Tanto appartata che non la conoscevo, resto folgorata dalla scrittura di anna giuba che in questi anni di poesia gnomico minimalista noiosamente pretenziosa nella sua sentenziosità, suona ad un ritmo originale temi importanti e cogenti. Grazie per queste tre poesie, ad anna e a Francesco che le ha postate. C’è una raccolta che si può leggere? Stampata od inedita?
Ciao Rosaria, e grazie. “Ritratto di famiglia” è una raccolta, sezioni “Padre, “Madre” e “Figlio”, che incrocia un microcosmo familiare con la storia del Novecento italiano. E’ appena terminata, e ancora inedita. Ma penso non avrò difficoltà a pubblicarla, perché la poesia non punta sul commercio, ma sulla qualità dei testi. Speriamo. Se vuoi scrivermi, fallo pure ad annagiuba13@gmail.com. Ti aspetto!
Dovremmo amare ed onorare i Poeti, la voce con cui ci parla la Coscienza Umana Universale. Lo fanno con dolore, come partorire. Anna Giuba non è appartata, è solo che vola molto in alto.
Ti amo e ti onoro Anna Giuba per come sai distillare le emozioni e le parole e per il tuo dolore che è il mio dolore.
Grazie Antonio.
Grazie per queste poesie, emozionanti
Grazie Rosaria e soprattutto grazie ad Annarella. Grazie a quanti sono intervenuti e a quanti interverranno. Ad Antonio, che ringrazio, dico solo che i “miei” poeti appartati volano alto, per definizione, in alto e di lato. Basta leggerli. effeffe
https://www.nazioneindiana.com/tag/i-poeti-appartati/
bellissime
Grazie Carmine. Spero prima o poi di conoscerti, condividiamo molto. A presto!
Sono belle davvero, sono come pettini di ferro,
di quelli che graffiano e ti tirano via un po’ di pelle.
Brava, molto brava!
Grazie, Mario. :-)
Anna Giuba, oltre a queste e altre splendide poesie, ha scritto diversi, formidabili romanzi. Il fatto che sia semi sconosciuta la dice lunga sui criteri di selezione delle case editrici (perlomeno di quelle medie e grandi) in questo paese. Grazie a ff che ci permette di leggerla e apprezzarla nonostante tutto.
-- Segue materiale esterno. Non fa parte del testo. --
(* ===== verification/WinService.v ===== *)
(** * The service shell ([windows_service.cc], [main.cc])

    The timer that starts the runs of the agent, what the service control manager is
    told, installation and removal, and the command line. The time is in milliseconds
    since the computer started, without bound; [GetTickCount] is its lower 32 bits. *)
From S2P Require Import Prelude StdString Scanf AgentConf PandoraModule ServiceState Service.

(** ** The timer *)

Definition GetTickCount (now : Z) : Z := u32 now.

Definition WAIT_OBJECT_0 : Z := 0.
Definition WAIT_TIMEOUT : Z := 258.
Definition WAIT_FAILED : Z := 0xFFFFFFFF.

(** [Windows_Service]; a member function is a value of [F]. [stop_event] is [None]
    when it could not be created, and says otherwise whether it is set. *)
Record Windows_Service (F : Type) := {
  service_name : str;
  service_display_name : str;
  service_description : str;
  stop_event : option bool;
  sleep_time : Z;
  iter_base_ticks : Z;
  run_function : option F;
  init_function : option F }.
Arguments service_name {F} w.
Arguments service_display_name {F} w.
Arguments service_description {F} w.
Arguments stop_event {F} w.
Arguments sleep_time {F} w.
Arguments iter_base_ticks {F} w.
Arguments run_function {F} w.
Arguments init_function {F} w.

Section shell.
Context {F S : Type}.
Implicit Types ws : Windows_Service F.

(** [Windows_Service (svc_name, ...)]; the base ticks are not set. *)
Definition new_Windows_Service (event_created : bool) (ticks : Z) (name display description : str)
    : Windows_Service F := {|
  service_name := name; service_display_name := display; service_description := description;
  stop_event := if event_created then Some false else None; sleep_time := 0; iter_base_ticks := ticks;
  run_function := None; init_function := None |}.

Definition setRunFunction (f : F) ws : Windows_Service F := {|
  service_name := service_name ws; service_display_name := service_display_name ws;
  service_description := service_description ws; stop_event := stop_event ws; sleep_time := sleep_time ws;
  iter_base_ticks := iter_base_ticks ws; run_function := Some f; init_function := init_function ws |}.
(* ===== verification/FtpClient.v ===== *)
(** * The FTP client of the agent ([ftp/pandora_ftp_client.cc])

    A file is uploaded under its own name and then renamed. libcurl is an argument:
    whether a handle can be made, and the code of a transfer with its options. *)
From S2P Require Import Prelude StdString AgentConf PandoraFile PandoraModule ServiceState Transfer.

(** [Pandora_Ftp_Client]; [result] is not set by the constructor. *)
Record Pandora_Ftp_Client := {
  ftp_host : str;
  ftp_username : str;
  ftp_password : str;
  curl : bool;
  result : option Z }.

Definition new_ftp_client : Pandora_Ftp_Client :=
  {| ftp_host := []; ftp_username := []; ftp_password := []; curl := false; result := None |}.

Definition ftp_disconnect (c : Pandora_Ftp_Client) : Pandora_Ftp_Client :=
  {| ftp_host := ftp_host c; ftp_username := ftp_username c; ftp_password := ftp_password c;
     curl := false; result := result c |}.

(** The port is not used. *)
Definition ftp_connect (host : str) (port : Z) (username password : str) (c : Pandora_Ftp_Client) : Pandora_Ftp_Client :=
  {| ftp_host := host; ftp_username := username; ftp_password := password; curl := curl c; result := result c |}.

Definition set_result (rc : Z) (c : Pandora_Ftp_Client) : Pandora_Ftp_Client :=
  {| ftp_host := ftp_host c; ftp_username := ftp_username c; ftp_password := ftp_password c;
     curl := false; result := Some rc |}.

(** The options of a transfer; the times are in seconds. *)
Record upload := {
  url : str;
  postquote : list str;
  timeout : Z;
  response_timeout : Z;
  content : str;
  infilesize : Z }.

Definition CURLE_OK : Z := 0.
Definition CURLE_COULDNT_CONNECT : Z := 7.
Definition CURLE_FTP_ACCESS_DENIED : Z := 9.
Definition CURLE_FTP_QUOTE_ERROR : Z := 21.

Section ftp.
Context (curl_easy_init : bool) (curl_easy_perform : upload → Z) (curl_easy_strerror : Z → str).

Definition upload_of (c : Pandora_Ftp_Client) (remote_filename filename data : str) : upload := {|
  url := &"ftp://" ++ ftp_username c ++ &":" ++ ftp_password c ++ &"@" ++ ftp_host c ++ &"/" ++ filename;
  postquote := [&"RNFR " ++ filename; &"RNTO " ++ remote_filename];
  timeout := 240;
  response_timeout := 60;
  content := data;
  infilesize := Z.of_nat (length data) |}.

(** The value returned; [None] when the end of the function is reached without one. *)
Definition ftp_code (rc : Z) : option Z :=
  if decide (rc = CURLE_OK ∨ rc = CURLE_FTP_QUOTE_ERROR) then None
  else if decide (rc = CURLE_COULDNT_CONNECT) then Some UNKNOWN_HOST
  else if decide (rc = CURLE_FTP_ACCESS_DENIED) then Some AUTHENTICATION_FAILED
  else Some FTP_EXCEPTION.

(** A file that cannot be opened is a null pointer that is closed. *)
Definition ftpFileFilename (fs : files) (remote_filename filepath : str) (c : Pandora_Ftp_Client)
    : res (option Z * Pandora_Ftp_Client) :=
  if decide (ftp_host c = []) then Ok (Some UNKNOWN_HOST, c) else
  let! filename := fileName filepath in
  match fs !! filepath with
  | None => Undef
  | Some data =>
      let c := if curl_easy_init then set_result (curl_easy_perform (upload_of c remote_filename filename data)) c
               else ftp_disconnect c in
      match result c with
      | None => Undef
      | Some rc => Ok (ftp_code rc, c)
      end
  end.

Definition getError (c : Pandora_Ftp_Client) : res str :=
  match result c with None => Undef | Some rc => Ok (curl_easy_strerror rc) end.

(** The name after the last backslash. *)
Lemma fileName_last dir file :
  BACKSLASH ∉ file → fileName (dir ++ BACKSLASH :: file) = Ok file.
Proof.
  intros Hf. unfold fileName. rewrite rfind_last by done. unfold substr.
  rewrite decide_True by (rewrite length_app; simpl; lia).
  by rewrite cons_middle, app_assoc, drop_app_length' by (rewrite length_app; simpl; lia).
Qed.

(** With a file and a handle, one transfer is made: the file goes under its own name to
    the host that was given, is renamed, and the code tells what came of it. A
    success has no code of its own. *)
Lemma ftpFileFilename_transfer fs remote dir file data c :
  curl_easy_init = true → ftp_host c ≠ [] → BACKSLASH ∉ file → fs !! (dir ++ BACKSLASH :: file) = Some data →
  let rc := curl_easy_perform (upload_of c remote file data) in
  ftpFileFilename fs remote (dir ++ BACKSLASH :: file) c = Ok (ftp_code rc, set_result rc c) ∧
  (ftp_code rc = None ↔ rc = CURLE_OK ∨ rc = CURLE_FTP_QUOTE_ERROR).
Proof.
  intros Hi Hh Hf Hd rc. unfold ftpFileFilename. rewrite decide_False by done.
  rewrite fileName_last by done. cbn [rbind]. rewrite Hd, Hi. split; [done|].
  unfold ftp_code. by repeat case_decide; split.
Qed.

(** Without a handle nothing is sent, and the code is that of the transfer before;
    there need not have been one. *)
Lemma ftpFileFilename_no_handle fs remote filepath c data :
  curl_easy_init = false → ftp_host c ≠ [] → (∃ f, fileName filepath = Ok f) → fs !! filepath = Some data →
  ftpFileFilename fs remote filepath c =
    match result c with None => Undef | Some rc => Ok (ftp_code rc, ftp_disconnect c) end.
Proof.
  intros Hi Hh [f Hf] Hd. unfold ftpFileFilename. rewrite decide_False by done.
  rewrite Hf. cbn [rbind]. by rewrite Hd, Hi.
Qed.
End ftp.
(* ===== verification/Clients.v ===== *)
(** * The copies of the service with its clients

    [copyScpDataFile] and [copyFtpDataFile] of [pandora_windows_service.cc] with the
    SSH client on libssh2 and the FTP client on libcurl in them.  In [Transfer] the
    clients are requests that the platform answers; here a platform whose answers are
    those of the client is shown to give the same. *)
From S2P Require Import Prelude StdString Strutils Pandora AgentConf PandoraFile ServiceState Transfer FtpClient Ssh2Misc Ssh2Session Ssh2Comp Ssh2Packet Ssh2Channel Ssh2Kex Ssh2Keeps Openssl Ssh2Hostkey Ssh2Dh Ssh2Startup Ssh2Auth Ssh2Scp SshClient.

(** [server_port], or the default. *)
Definition port_of (kvs : list Key_Value) (dflt : Z) : res Z :=
  let port_str := getValue_list kvs &"server_port" in
  if decide (port_str = []) then Ok dflt else strtoint port_str.

Section ssh.
Context `{ssl : openssl} (p : platform) (e : surroundings) (net : network).
Context (beyond : list Z) (cms : list crypt_method) (mms : list mac_method)
  (cps : list comp_method).
Context (no_crypt : crypt_method) (no_mac : mac_method) (no_comp : comp_method)
  (open_file : str → option str) (tries : nat) (padded : bool).

#[local] Abbreviation kex_exchange := (key_exchange e beyond cms mms cps).

Definition pubkey_file : str := install_dir p ++ &"key\id_dsa.pub".
Definition privkey_file : str := install_dir p ++ &"key\id_dsa".

Definition connect_client (host : str) (port : Z) : CL Z :=
  connectWithPublicKey e net no_crypt no_mac no_comp kex_exchange open_file tries padded
    host port &"pandora" pubkey_file privkey_file [].

(** [copyScpDataFile] from the connection on; [fs] are the files when it reads its own. *)
Definition scp_copy (fs : files) (host : str) (port : Z) (remote_path filename filepath : str) : CL Z :=
  rc ← connect_client host port;
  if decide (rc = Transfer.AUTHENTICATION_FAILED ∨ rc = PANDORA_EXCEPTION) then mret rc
  else
    rc ← scpFileFilename e fs kex_exchange (remote_path ++ filename) filepath;
    disconnect e kex_exchange tries;; mret rc.

Lemma scp_copy_closed fs host port remote filename filepath rc c :
  scp_copy fs host port remote filename filepath new_client = Ok (rc, c) → ssh_session c = None.
Proof.
  unfold scp_copy. intros (rc1 & c1 & E1%connect_login & H)%CL_inv. case_decide as Hrc.
  - injection H as <- <-. destruct (ssh_session c1); [|done].
    destruct E1 as [-> _]. by destruct Hrc.
  - apply CL_inv in H as (rc2 & c2 & _ & H).
    by apply CL_inv in H as (u & c3 & [H3 _]%disconnect_closes & [= <- <-]).
Qed.

(** A file that was not there is not sent. *)
Lemma scp_sent fs remote filepath c c' :
  scpFileFilename e fs kex_exchange remote filepath c = Ok (0%Z, c') →
  is_Some (ssh_session c) ∧ is_Some (fs !! filepath).
Proof.
  unfold scpFileFilename. intros (? & ? & [= <- <-] & H)%CL_inv.
  destruct (ssh_session c) as [s|]; [|done]. split; [done|].
  unfold readFile in H. destruct (fs !! filepath); [done|]. by rewrite Z.eqb_refl in H.
Qed.

(** A copy that gives 0 went over a session that is authenticated. *)
Lemma scp_copy_authenticated fs host port remote filename filepath c :
  scp_copy fs host port remote filename filepath new_client = Ok (0%Z, c) →
  is_Some (fs !! filepath) ∧
  ∃ c1 s, connect_client host port new_client = Ok (0%Z, c1) ∧ ssh_session c1 = Some s ∧
          authenticated s = true.
Proof.
  unfold scp_copy. intros (rc1 & c1 & E1 & H)%CL_inv. pose proof E1 as L%connect_login.
  case_decide as Hrc; [by injection H as -> <-; destruct Hrc|].
  apply CL_inv in H as (rc2 & c2 & E2 & H). apply CL_inv in H as (u & c3 & _ & [= -> <-]).
  apply scp_sent in E2 as [[s Es] Hf]. split; [done|]. rewrite Es in L. destruct L as [-> L].
  by exists c1, s.
Qed.

Section served.
Context (kvs : list Key_Value) (host remote_path filename dir : str) (port : Z) (w : world).

Definition connect_request : request := R_ssh_connect host port &"pandora" pubkey_file privkey_file.
Definition scp_request : request := R_scp (remote_path ++ filename) (dir ++ filename).
Definition connected : world := (served p connect_request w).2.

(** The platform answers as the client would. *)
Definition answers_as_client : Prop :=
  (∀ rc c, connect_client host port new_client = Ok (rc, c) →
     (served p connect_request w).1 = Code rc) ∧
  (∀ rc1 c1 rc c,
     connect_client host port new_client = Ok (rc1, c1) →
     scpFileFilename e (fs connected) kex_exchange (remote_path ++ filename) (dir ++ filename) c1 =
       Ok (rc, c) →
     (served p scp_request connected).1 = Code rc).

Lemma request_rc_served r w1 :
  request_rc p r w1 =
    Ret (match (served p r w1).1 with Code rc => rc | _ => (-1)%Z end) (served p r w1).2.
Proof. unfold request_rc, mbind, M_bind. by rewrite request_served. Qed.

Lemma server_port_of w1 dflt :
  configured kvs w1 → port_of kvs dflt = Ok port → server_port dflt w1 = Ret port w1.
Proof.
  intros Hw Hp. unfold server_port. rewrite (bind_value kvs) by done.
  unfold port_of in Hp. destruct (decide (getValue_list kvs &"server_port" = [])).
  - by injection Hp as ->.
  - by rewrite Hp.
Qed.

Lemma copyScpDataFile_served :
  configured kvs w → ends_with (of_code 92) (getValue_list kvs &"temporal") = Ok dir →
  port_of kvs SSH_DEFAULT_PORT = Ok port →
  copyScpDataFile p host remote_path filename w =
  (rc ← request_rc p connect_request;
   if decide (rc = Transfer.AUTHENTICATION_FAILED ∨ rc = PANDORA_EXCEPTION) then mret rc
   else request_rc p scp_request) w.
Proof.
  intros Hw Hdir Hport. unfold copyScpDataFile, temporal_dir, mbind, M_bind.
  rewrite (getValue_of_configured kvs) by done. rewrite Hdir. cbn [ServiceState.lift].
  by rewrite (server_port_of w SSH_DEFAULT_PORT).
Qed.
End served.
End ssh.

(** ** FTP *)

(** [copyFtpDataFile] from the connection on: the variable [rc] has no value when
    [ftpFileFilename] ends without one, and is read. *)
Definition ftp_copy (curl_easy_init : bool) (curl_easy_perform : upload → Z) (fs : files)
    (host : str) (port : Z) (password remote_path filename filepath : str)
    : res (Z * Pandora_Ftp_Client) :=
  let c := ftp_connect host port &"pandora" password new_ftp_client in
  let! (rc, c) := ftpFileFilename curl_easy_init curl_easy_perform fs (remote_path ++ filename) filepath c in
  match rc with
  | None => Undef
  | Some rc => Ok (rc, ftp_disconnect c)
  end.

(** No copy by FTP is known to have gone well: the code of a success is that of none. *)
Lemma ftp_copy_never_0 init perform fs host port password remote filename filepath rc c :
  ftp_copy init perform fs host port password remote filename filepath = Ok (rc, c) → rc ≠ 0%Z.
Proof.
  unfold ftp_copy. intros ([[rc1|] c1] & E & H)%rbind_Ok; [|done]. injection H as <- <-.
  unfold ftpFileFilename, ftp_code in E. repeat (case_match || case_decide); simplify_eq/=; try done.
  all: apply rbind_Ok in E as (f & _ & E); repeat (case_match || case_decide); simplify_eq/=; done.
Qed.

(** ** Property *)

(** C13. the copy by SSH, service and client together: where the platform answers the
    requests for the connection and the copy as the client on libssh2 does, the service
    gets the result of the client; afterwards the client has no session; and the result
    is 0, after which the data file is removed, only if the file was there and the
    session it went over was authenticated. *)
Theorem copyScpDataFile_client `{ssl : openssl} p e net beyond cms mms cps no_crypt no_mac no_comp
    open_file tries padded kvs host remote_path filename dir port w rc c :
  configured kvs w → ends_with (of_code 92) (getValue_list kvs &"temporal") = Ok dir →
  port_of kvs SSH_DEFAULT_PORT = Ok port →
  answers_as_client p e net beyond cms mms cps no_crypt no_mac no_comp open_file tries padded
    host remote_path filename dir port w →
  scp_copy p e net beyond cms mms cps no_crypt no_mac no_comp open_file tries padded
    (fs (connected p host port w)) host port remote_path filename (dir ++ filename) new_client = Ok (rc, c) →
  (∃ w', copyScpDataFile p host remote_path filename w = Ret rc w') ∧ ssh_session c = None ∧
  (rc = 0%Z → is_Some (fs (connected p host port w) !! (dir ++ filename)) ∧
     ∃ c1 s, connect_client p e net beyond cms mms cps no_crypt no_mac no_comp open_file tries padded
               host port new_client = Ok (0%Z, c1) ∧ ssh_session c1 = Some s ∧ authenticated s = true).
Proof.
  intros Hw Hdir Hport [Ha1 Ha2] H. split; [|split].
  - rewrite (copyScpDataFile_served p kvs host remote_path filename dir port) by done.
    unfold scp_copy in H. apply CL_inv in H as (rc1 & c1 & E1 & H).
    unfold mbind, M_bind. rewrite request_rc_served, (Ha1 rc1 c1) by done. fold (connected p host port w).
    case_decide as Hrc.
    + injection H as -> ->. by eexists.
    + apply CL_inv in H as (rc2 & c2 & E2 & H). apply CL_inv in H as (u & c3 & _ & [= -> ->]).
      rewrite request_rc_served, (Ha2 rc1 c1 rc c2) by done. by eexists.
  - by eapply scp_copy_closed.
  - intros ->. by eapply scp_copy_authenticated.
Qed.

(** ** A copy *)

#[local] Existing Instance demo_openssl.

(** After the login: the channel, the command, the two acknowledgements, the end. *)
Definition on_channel (type : Z) (rest : str) : recv_event :=
  ciphered (of_code type :: libssh2_htonu32 0 ++ rest).
Definition scp_network : network := {|
  new_socket := 5; gethostbyname _ := Some &"10.0.0.1"; connects _ _ := true;
  replies := replies (demo_network true) ++
    [on_channel SSH_MSG_CHANNEL_OPEN_CONFIRMATION
       (libssh2_htonu32 7 ++ libssh2_htonu32 65536 ++ libssh2_htonu32 32768);
     on_channel SSH_MSG_CHANNEL_SUCCESS [];
     on_channel SSH_MSG_CHANNEL_DATA (ssh_string [NUL]);
     on_channel SSH_MSG_CHANNEL_DATA (ssh_string [NUL]);
     on_channel SSH_MSG_CHANNEL_EOF [];
     on_channel SSH_MSG_CHANNEL_CLOSE []] |}.

Definition ssh_platform : platform := demo_platform (λ _ _ m, (Code 0, m)).
Definition ssh_conf : list (str * str) := [(&"temporal", &"C:\tmp")].
Definition ssh_world : world := demo_world (demo_conf ssh_conf) {[ &"C:\tmp\x.data" := &"<agent_data>" ]}.

#[local] Abbreviation demo_client f :=
  (f demo_openssl ssh_platform demo_surroundings scp_network [] demo_crypts demo_digests demo_comps
    (crypt demo_endpoint) (mac_m demo_endpoint) (comp demo_endpoint) (λ _, Some demo_key) 3 true).

Definition code_of (r : res (Z * Pandora_Ssh_Client)) : option Z :=
  match r with Ok (rc, _) => Some rc | _ => None end.

Lemma code_of_inv r rc : code_of r = Some rc → ∃ c, r = Ok (rc, c).
Proof. destruct r as [[x c]| |]; [|done..]. intros [= ->]. by exists c. Qed.

Lemma demo_copy_sent :
  code_of (demo_client (@scp_copy) (fs ssh_world) &"pandora" 22 &"/in/" &"x.data" &"C:\tmp\x.data"
             new_client) = Some 0%Z.
Proof. by vm_compute. Qed.

Lemma demo_client_codes :
  code_of (demo_client (@connect_client) &"pandora" 22 new_client) = Some 0%Z ∧
  code_of ((_ ← demo_client (@connect_client) &"pandora" 22;
            scpFileFilename demo_surroundings (fs ssh_world)
              (key_exchange demo_surroundings [] demo_crypts demo_digests demo_comps)
              &"/in/x.data" &"C:\tmp\x.data") new_client) = Some 0%Z.
Proof. by split; vm_compute. Qed.

Lemma connected_files : fs (connected ssh_platform &"pandora" 22 ssh_world) = fs ssh_world.
Proof. reflexivity. Qed.
Lemma remote_name : &"/in/" ++ &"x.data" = &"/in/x.data".
Proof. reflexivity. Qed.
Lemma local_name : &"C:\tmp\" ++ &"x.data" = &"C:\tmp\x.data".
Proof. reflexivity. Qed.

(** The platform, which gives 0 to every request, answers as this client. *)
Lemma ssh_platform_answers :
  demo_client (@answers_as_client) &"pandora" &"/in/" &"x.data" &"C:\tmp\" 22 ssh_world.
Proof.
  destruct demo_client_codes as [[d1 H1]%code_of_inv [d2 H2]%code_of_inv].
  apply CL_inv in H2 as (rd & d & E1' & E2'). split.
  - intros rc c E. rewrite E in H1. injection H1 as -> ->. reflexivity.
  - intros rc1 c1 rc c E1 E2. rewrite connected_files, remote_name, local_name in E2.
    rewrite E1 in E1'. injection E1' as -> ->. rewrite E2 in E2'. injection E2' as -> ->. reflexivity.
Qed.

Lemma copyScpDataFile_client_witness :
  (∃ w', copyScpDataFile ssh_platform &"pandora" &"/in/" &"x.data" ssh_world = Ret 0%Z w') ∧
  ∃ c1 s, demo_client (@connect_client) &"pandora" 22 new_client = Ok (0%Z, c1) ∧
          ssh_session c1 = Some s ∧ authenticated s = true.
Proof.
  destruct (code_of_inv _ _ demo_copy_sent) as [c E].
  destruct (copyScpDataFile_client ssh_platform demo_surroundings scp_network [] demo_crypts demo_digests
    demo_comps (crypt demo_endpoint) (mac_m demo_endpoint) (comp demo_endpoint) (λ _, Some demo_key) 3 true
    (default [] (key_values (demo_conf ssh_conf))) &"pandora" &"/in/" &"x.data" &"C:\tmp\" 22
    ssh_world 0 c) as (Hs & _ & Ha).
  - eexists. split; reflexivity.
  - reflexivity.
  - reflexivity.
  - exact ssh_platform_answers.
  - exact E.
  - split; [exact Hs|]. by apply Ha.
Defined.
(** The same identifiers in another order. *)
Lemma spends_perm s s' :
  ids s' ≡ₚ ids s → next_channel s' = next_channel s → incoming s' = incoming s → spends 0 s s'.
Proof.
  intros Hi Hn He. exists 0%Z. unfold pending. rewrite He, Hn. split_and!; [lia..|].
  intros [Hd Hb] _ _. split; [|lia]. split; by rewrite Hi, ?Hn.
Qed.

(** Code that puts at most one channel, with the identifier [i], into the session. *)
Definition adds (i : Z) {A} (m : ST A) : Prop := ∀ s a s', m s = Ok (a, s') →
  (ids s' ≡ₚ i :: ids s ∨ ids s' = ids s) ∧ next_channel s' = next_channel s ∧ incoming s' = incoming s.

Lemma adds_stays {A} i (m : ST A) : stays m → adds i m.
Proof. intros Hm s a s' [? ? ?]%Hm. by split; [right|]. Qed.

Lemma adds_then {A B} i (m : ST A) (k : A → ST B) :
  stays m → (∀ a, adds i (k a)) → adds i (m ≫= k).
Proof.
  intros Hm Hk s b s' (a & s1 & [E1 E2 E3]%Hm & (Hi & Hn & He)%Hk)%bind_inv.
  rewrite <- E1, <- E2, <- E3. done.
Qed.

Lemma adds_first {A B} i (m : ST A) (k : A → ST B) :
  adds i m → (∀ a, stays (k a)) → adds i (m ≫= k).
Proof.
  intros Hm Hk s b s' (a & s1 & (Hi & Hn & He)%Hm & [E1 E2 E3]%Hk)%bind_inv.
  by rewrite E1, E2, E3.
Qed.

(** A new identifier and the code that uses it. *)
Lemma costs_new {A} (k : Z → ST A) : (∀ i, adds i (k i)) → costs 1 (libssh2_channel_nextid ≫= k).
Proof.
  intros Hk s a s' (i & s1 & H1 & (Hids & Hn & He)%Hk)%bind_inv. exists 1%Z. split; [done|].
  assert (He1 : incoming s1 = incoming s).
  { unfold libssh2_channel_nextid, mbind, ST_bind, get_session, modify in H1. by inversion H1. }
  split; [unfold pending; rewrite He, He1; lia|].
  intros Hwf Hb Hp. rewrite nextid_spec in H1 by done. injection H1 as <- <-.
  change (ids (set_next_channel _ s)) with (ids s) in Hids.
  change (next_channel (set_next_channel ?v s)) with v in Hn.
  rewrite wrap_u_small in Hn by (unfold in_u; lia). split; [|done].
  assert (Hold : Forall (λ i, (0 ≤ i < next_channel s + 1)%Z) (ids s)).
  { eapply Forall_impl; [apply Hwf|]. simpl. lia. }
  destruct Hids as [Hids|Hids].
  - split; rewrite Hids; [|rewrite Hn].
    + apply NoDup_cons. split; [by apply wf_fresh|apply Hwf].
    + apply Forall_cons. split; [lia|done].
  - split; rewrite Hids; [apply Hwf|]. by rewrite Hn.
Qed.

Lemma ids_enqueue c n ls :
  (alter (enqueue c) n ls ≫= λ l, ch_id <$> queue l) ≡ₚ ch_id c :: (ls ≫= λ l, ch_id <$> queue l) ∨
  alter (enqueue c) n ls = ls.
Proof.
  revert n. induction ls as [|l ls IH]; intros n; [by right|]. destruct n as [|n].
  - left. cbn. unfold enqueue. destruct (queue l) as [|c' q] eqn:E; [done|].
    cbn -[app]. rewrite fmap_app. cbn. solve_Permutation.
  - destruct (IH n) as [H|H].
    + left. cbn. cbn in H. rewrite H. by rewrite Permutation_middle.
    + right. cbn. by f_equal.
Qed.

Lemma costs_stays {A} (m : ST A) : stays m → costs 0 m.
Proof. intros Hm s a s' H. by eapply spends_same, Hm. Qed.

Lemma costs_bind {A B} k1 k2 (m : ST A) (k : A → ST B) :
  costs k1 m → (∀ a, costs k2 (k a)) → costs (k1 + k2) (m ≫= k).
Proof.
  intros Hm Hk s b s' (a & s1 & H1 & H2)%bind_inv. eapply spends_trans; [by eapply Hm|by eapply Hk].
Qed.

Lemma costs_weaken {A} k k' (m : ST A) : (k ≤ k')%Z → costs k m → costs k' m.
Proof. intros Hk Hm s a s' H. eapply spends_weaken; [done|by eapply Hm]. Qed.

(** The common shapes: free code before or after code of cost [k]. *)
Lemma costs_then {A B} k (m : ST A) (f : A → ST B) :
  stays m → (∀ a, costs k (f a)) → costs k (m ≫= f).
Proof. intros Hm Hf. apply (costs_bind 0 k); [by apply costs_stays|done]. Qed.

Lemma costs_before {A B} k (m : ST A) (f : A → ST B) :
  costs k m → (∀ a, stays (f a)) → costs k (m ≫= f).
Proof.
  intros Hm Hf. replace k with (k + 0)%Z by lia. apply costs_bind; [done|].
  intros a. by apply costs_stays.
Qed.

Lemma costs_free {A} k (m : ST A) : (0 ≤ k)%Z → stays m → costs k m.
Proof. intros Hk Hm. eapply costs_weaken; [done|by apply costs_stays]. Qed.
End surroundings.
Grazie a te, Francesco. Colgo qui l’occasione per segnalare i tuoi racconti, “I durmienti”, La scuola di Pitagora editrice. Non è un reciproco leccamento, è solo una questione di giustizia. Anche in questo, questo paese mi sembra deficitario. Eppure continuo ad amarlo più di ogni altra cosa. Forse sono stupida.